Feldner team funded to study health outcomes

September 9, 2024

CREATE associate director Heather Feldner is leading research on the relationships between lived experiences of ableism, biases of healthcare providers, and both short- and long-term health outcomes.

The collaboration, including researchers from the UW Department of Rehabilitation, the UW iSchool, and the University of Pittsburgh, is funded by a 5-year, $3.2 million NIH R01 grant — the first funding of its kind from the NIH to support ableism and health disparity research.

“The long-term goal of this work is to reduce disparities and maximize participation, health, and quality of life in partnership with people with mobility disabilities. This work will leverage our team’s multidisciplinary expertise, lived experience of disability, and past work to fill a critical gap in understanding underlying mechanisms that perpetuate ableism in healthcare so that more effective bias-mitigating solutions may be developed and evaluated in the future.” 

Dr. Heather Feldner, Assistant Professor, UW Medicine Rehabilitation Medicine and CREATE Associate Director

Headshot of Heather Feldner, smiling brightly. She is a white woman with short brown and grey hair, and wears dark rimmed glasses, a gray shirt and black sweater.

In a mixed-methods study with 40 rehabilitation providers and over 400 people with mobility disabilities in Washington and Pennsylvania, the team will investigate the impacts of ableism on health outcomes of individuals with mobility disabilities. In addition, the team will conduct cutting-edge Natural Language Processing to conduct a retrospective chart analysis to detect patterns of potential bias in written provider documentation.

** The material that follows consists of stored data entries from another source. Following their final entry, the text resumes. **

(** Once every leaf is partitioned, re-assembling the groups cannot fail:
    every column of the transpose has one entry per leaf. *)
Lemma partition_pack_is_Ok (nested : nest tensor) partitions n flat :
  mapR (λ t, dynamic_partition t partitions n) (flatten nested) = Ok flat →
  is_Ok (mapR (λ i, pack_sequence_as nested i) (zip_star flat)).
Proof.
  intros Hflat%mapR_Ok_Forall2. apply mapR_is_Ok.
  eapply Forall_impl; [apply zip_star_Forall_length|].
  intros col Hcol. simpl in Hcol.
  destruct (pack_sequence_as_flat nested col) as (y & Hy & _).
  { rewrite Hcol. symmetry. by eapply Forall2_length. }
  by exists y.
Qed.

(** What a success of the partition under a vector of labels tells. *)
Lemma partition_vector_Ok_inv nested labels n groups :
  _dynamic_partition_of_nested_tensors nested (Leaf (vector labels)) n = Ok groups →
  flatten nested = [] ∨
  (n ≠ 0 ∧ labels_in_range n labels ∧ row_aligned (length labels) nested).
Proof.
  unfold _dynamic_partition_of_nested_tensors.
  destruct (mapR _ (flatten nested)) as [flat|] eqn:Hflat; cbn [bindR]; [|done].
  intros _. apply mapR_Ok_Forall2 in Hflat.
  destruct (flatten nested) as [|t ts] eqn:Hleaves; [by left|right].
  assert (Forall (λ t, n ≠ 0 ∧ num_rows t = Some (length labels) ∧
                       labels_in_range n labels) (t :: ts)) as Hall.
  { clear Hleaves. induction Hflat as [|t' outs ?? Ht _ IH]; constructor; [|done].
    by eapply dynamic_partition_vector_Ok_inv. }
  pose proof (Forall_inv Hall) as (Hn & _ & Hrange).
  split; [done|]. split; [done|]. unfold row_aligned. rewrite Hleaves.
  eapply Forall_impl; [apply Hall|]. by intros ? (_ & ? & _).
Qed.

(** What an exception of the partition tells. *)
Lemma partition_Raise_inv nested partitions n e :
  _dynamic_partition_of_nested_tensors nested partitions n = Raise e →
  flatten nested ≠ [] ∧
  (e = InvalidArgumentError ∨
   (e = TypeError ∧ ∃ c kids, partitions = Node c kids)).
Proof.
  unfold _dynamic_partition_of_nested_tensors.
  destruct (mapR _ (flatten nested)) as [flat|e'] eqn:Hflat; cbn [bindR].
  - intros Hpack. destruct (partition_pack_is_Ok nested partitions n flat Hflat)
      as [groups Hgroups]. congruence.
  - intros [= <-]. apply mapR_Raise_inv in Hflat as (t & Ht & Hraise).
    split; [intros Hnil; rewrite Hnil in Ht; by apply elem_of_nil in Ht|].
    by eapply dynamic_partition_Raise.
Qed.

(** X1.  Whatever its arguments, every group the nested partition returns
    has the tree shape of the input structure. *)
Theorem partition_groups_have_input_shape (nested partitions : nest tensor)
    (n : nat) (groups : list (nest tensor)) :
  _dynamic_partition_of_nested_tensors nested partitions n = Ok groups →
  ∀ g, g ∈ groups → shape g = shape nested.
Proof.
  intros Hgroups g Hg.
  by apply (proj1 (Forall_forall _ _) (partition_preserves_shape _ _ _ _ Hgroups)).
Qed.

(** X2.  A successful nested partition returns [num_partitions] groups when
    the input has a leaf, and no group at all when it has none. *)
Theorem partition_number_of_groups (nested partitions : nest tensor)
    (n : nat) (groups : list (nest tensor)) :
  _dynamic_partition_of_nested_tensors nested partitions n = Ok groups →
  length groups = if decide (flatten nested = []) then 0 else n.
Proof.
  intros Hgroups. case_decide as Hleaf.
  - rewrite partition_leafless in Hgroups by done. by simplify_eq.
  - by eapply partition_group_count.
Qed.

(** X3.  Under a vector of labels the nested partition succeeds exactly
    when the input has no leaf, or [num_partitions] is at least 1, every
    label is in [0, num_partitions) and every leaf has as many rows as
    there are labels. *)
Theorem partition_succeeds_iff (nested : nest tensor) (labels : list Z) (n : nat) :
  is_Ok (_dynamic_partition_of_nested_tensors nested (Leaf (vector labels)) n) ↔
  flatten nested = [] ∨
  (n ≠ 0 ∧ labels_in_range n labels ∧ row_aligned (length labels) nested).
Proof.
  split.
  - intros [groups Hgroups]. by eapply partition_vector_Ok_inv.
  - intros [Hleaf|(Hn & Hrange & Halign)].
    + rewrite partition_leafless by done. by eexists.
    + destruct (decide (flatten nested = [])) as [Hleaf|Hleaf].
      * rewrite partition_leafless by done. by eexists.
      * rewrite (partition_row_aligned nested labels n (length labels)) by done.
        by eexists.
Qed.

(** X4.  With a tensor as partitions argument, the nested partition raises
    nothing but the [InvalidArgumentError] of [tf.dynamic_partition] on
    some leaf: re-assembling the groups never fails, and an input without
    leaves never raises. *)
Theorem partition_raises_only_from_dynamic_partition
    (nested : nest tensor) (partitions : tensor) (n : nat) (e : exn) :
  _dynamic_partition_of_nested_tensors nested (Leaf partitions) n = Raise e →
  flatten nested ≠ [] ∧ e = InvalidArgumentError.
Proof.
  intros Hraise.
  apply partition_Raise_inv in Hraise as [Hleaf [->|[_ (c & kids & ?)]]]; done.
Qed.

(** X5.  On an input with at least one leaf, a label outside
    [0, num_partitions), a leaf whose number of rows is not the number of
    labels, or [num_partitions = 0] makes the nested partition raise
    [InvalidArgumentError]. *)
Theorem partition_rejects_invalid_call (nested : nest tensor) (labels : list Z)
    (n : nat) :
  flatten nested ≠ [] →
  ¬ (n ≠ 0 ∧ labels_in_range n labels ∧ row_aligned (length labels) nested) →
  _dynamic_partition_of_nested_tensors nested (Leaf (vector labels)) n =
    Raise InvalidArgumentError.
Proof.
  intros Hleaf Hinvalid.
  destruct (_dynamic_partition_of_nested_tensors _ _ _) as [groups|e] eqn:Hrun.
  - apply partition_vector_Ok_inv in Hrun as [?|?]; done.
  - apply partition_Raise_inv in Hrun as [_ [->|[_ (c & kids & ?)]]]; done.
Qed.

Collaborators at the UW include CREATE Director for Education Mark Harniss, Jeanne Hoffman, and Heather Evans, all from Rehabilitation Medicine, and Lucy Lu Wang from the iSchool. 

Addressing critical knowledge gaps

Ableism, the act of discrimination and social prejudice based on presumed or actual impairment and/or disability, is widespread in society, including healthcare. Multiple factors may contribute to ableism in healthcare — implicit and explicit biases of providers, lack of knowledge about disability, and inaccessible environments. But the mechanisms by which these factors affect the health outcomes of people with disabilities have not been widely explored. And while people with disabilities comprise 25% of the world’s population, they have only recently been recognized as a health disparities population.